***** LISTED RECORDS
Lemma read_head_ok data off h off' :
  bytes_ok data -> 0 <= off -> read_head data off = (Ok h, off') ->
  off < off' <= blen data /\ head_count_ok h /\
  exists b, byte_at data off = Some b /\ b <> BREAK_BYTE.
Proof.
  intros Hd Ho H. unfold read_head in H.
  apply dbind_ok_inv in H as (start & o & [= <- <-] & H).
  apply dbind_ok_inv in H as ([major ai] & o & Hi & H).
  apply decode_initial_ok in Hi as (b & Hb & -> & -> & ->).
  pose proof (byte_at_bound _ _ _ Hb) as Hin. pose proof (land_31_bound b).
  assert (Hbreak : b = BREAK_BYTE -> Z.shiftr b 5 = 7 /\ Z.land b 31 = 31)
    by (intros ->; done).
  cut ((off < off' <= blen data /\ head_count_ok h) /\ b <> BREAK_BYTE).
  { intros [[? ?] ?]. eauto. }
  cbn beta iota in H.
  dinv H; try (injection H as H; subst);
    repeat match goal with
    | Hr : decode_argument _ _ _ _ = (Ok ?p, _) |- _ =>
        try (is_var p; destruct p as [? ?]);
        apply decode_argument_ok in Hr as (? & ? & ?); [|done|lia|lia]
    | Hr : read_payload _ _ _ = (Ok _, _) |- _ => apply read_payload_ok in Hr as (_ & -> & ?)
    | Hr : skip_simple _ _ _ _ = (Ok _, _) |- _ =>
        apply skip_simple_ok in Hr as (? & ? & ?); [|lia]
    | Hr : (_ || _) = true |- _ => apply orb_true_iff in Hr as [Hr|Hr]
    | Hr : (_ <? _) = true |- _ => apply Z.ltb_lt in Hr
    | Hr : (_ =? _) = true |- _ => apply Z.eqb_eq in Hr
    | Hr : (_ =? _) = false |- _ => apply Z.eqb_neq in Hr
    end; width; unfold MAJOR_UNSIGNED, MAJOR_NEGATIVE, MAJOR_BYTES, MAJOR_TEXT,
      MAJOR_ARRAY, MAJOR_MAP, MAJOR_TAG, AI_INDEFINITE in *;
    (split; [split; [lia | cbn; try lia; done] | intros Heq; destruct (Hbreak Heq); lia]).
Qed.

Lemma read_head_bound data off h off' :
  bytes_ok data -> 0 <= off -> read_head data off = (Ok h, off') -> off < off' <= blen data.
Proof. intros. by eapply read_head_ok. Qed.

Lemma read_head_inside data off h off' :
  read_head data off = (Ok h, off') -> 0 <= off < blen data.
Proof.
  intros H. unfold read_head in H.
  apply dbind_ok_inv in H as (start & o & [= <- <-] & H).
  apply dbind_ok_inv in H as ([major ai] & o & Hi & H).
  apply decode_initial_ok in Hi as (b & Hb & _). by eapply byte_at_bound.
Qed.

(** * Termination of the outer loop *)

Lemma drain_owes_le data off owed off' owed' :
  drain data off owed = Owes off' owed' -> off <= off'.
Proof.
  revert off. induction owed as [|[n|] owed IH]; intros off; cbn; [done|..].
  - destruct (n =? 0); [apply IH|]. intros [=]; lia.
  - destruct (peek_byte data off) as [b|e]; [|done].
    destruct (b =? BREAK_BYTE); [intros H%IH; lia|]. intros [=]; lia.
Qed.

Lemma skip_loop_total data start fuel off owed :
  bytes_ok data -> 0 <= off ->
  Z.max 0 (blen data - off) < Z.of_nat fuel ->
  exists r, skip_loop fuel data start off owed = Some r.
Proof.
  intros Hd. revert off owed. induction fuel as [|fuel IH]; intros off owed Ho Hf; [lia|].
  cbn [skip_loop]. rewrite skip_head_read_head.
  destruct (read_head data off) as [[h|e] o] eqn:Hh; [|eauto].
  pose proof (read_head_bound _ _ _ _ Hd Ho Hh) as Hadv.
  destruct (drain data o (push h owed)) eqn:Hdr; eauto.
  apply drain_owes_le in Hdr. apply IH; lia.
Qed.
**********
▶ **WHAT YOU NEED TO DO**:
Set down exactly the line with "destruct (read_head data" and each line after it up to the end of the records, adding nothing.

▶ **TASK OUTPUT**:
  destruct (read_head data off) as [[h|e] o] eqn:Hh; [|eauto].
  pose proof (read_head_bound _ _ _ _ Hd Ho Hh) as Hadv.
  destruct (drain data o (push h owed)) eqn:Hdr; eauto.
  apply drain_owes_le in Hdr. apply IH; lia.
Qed.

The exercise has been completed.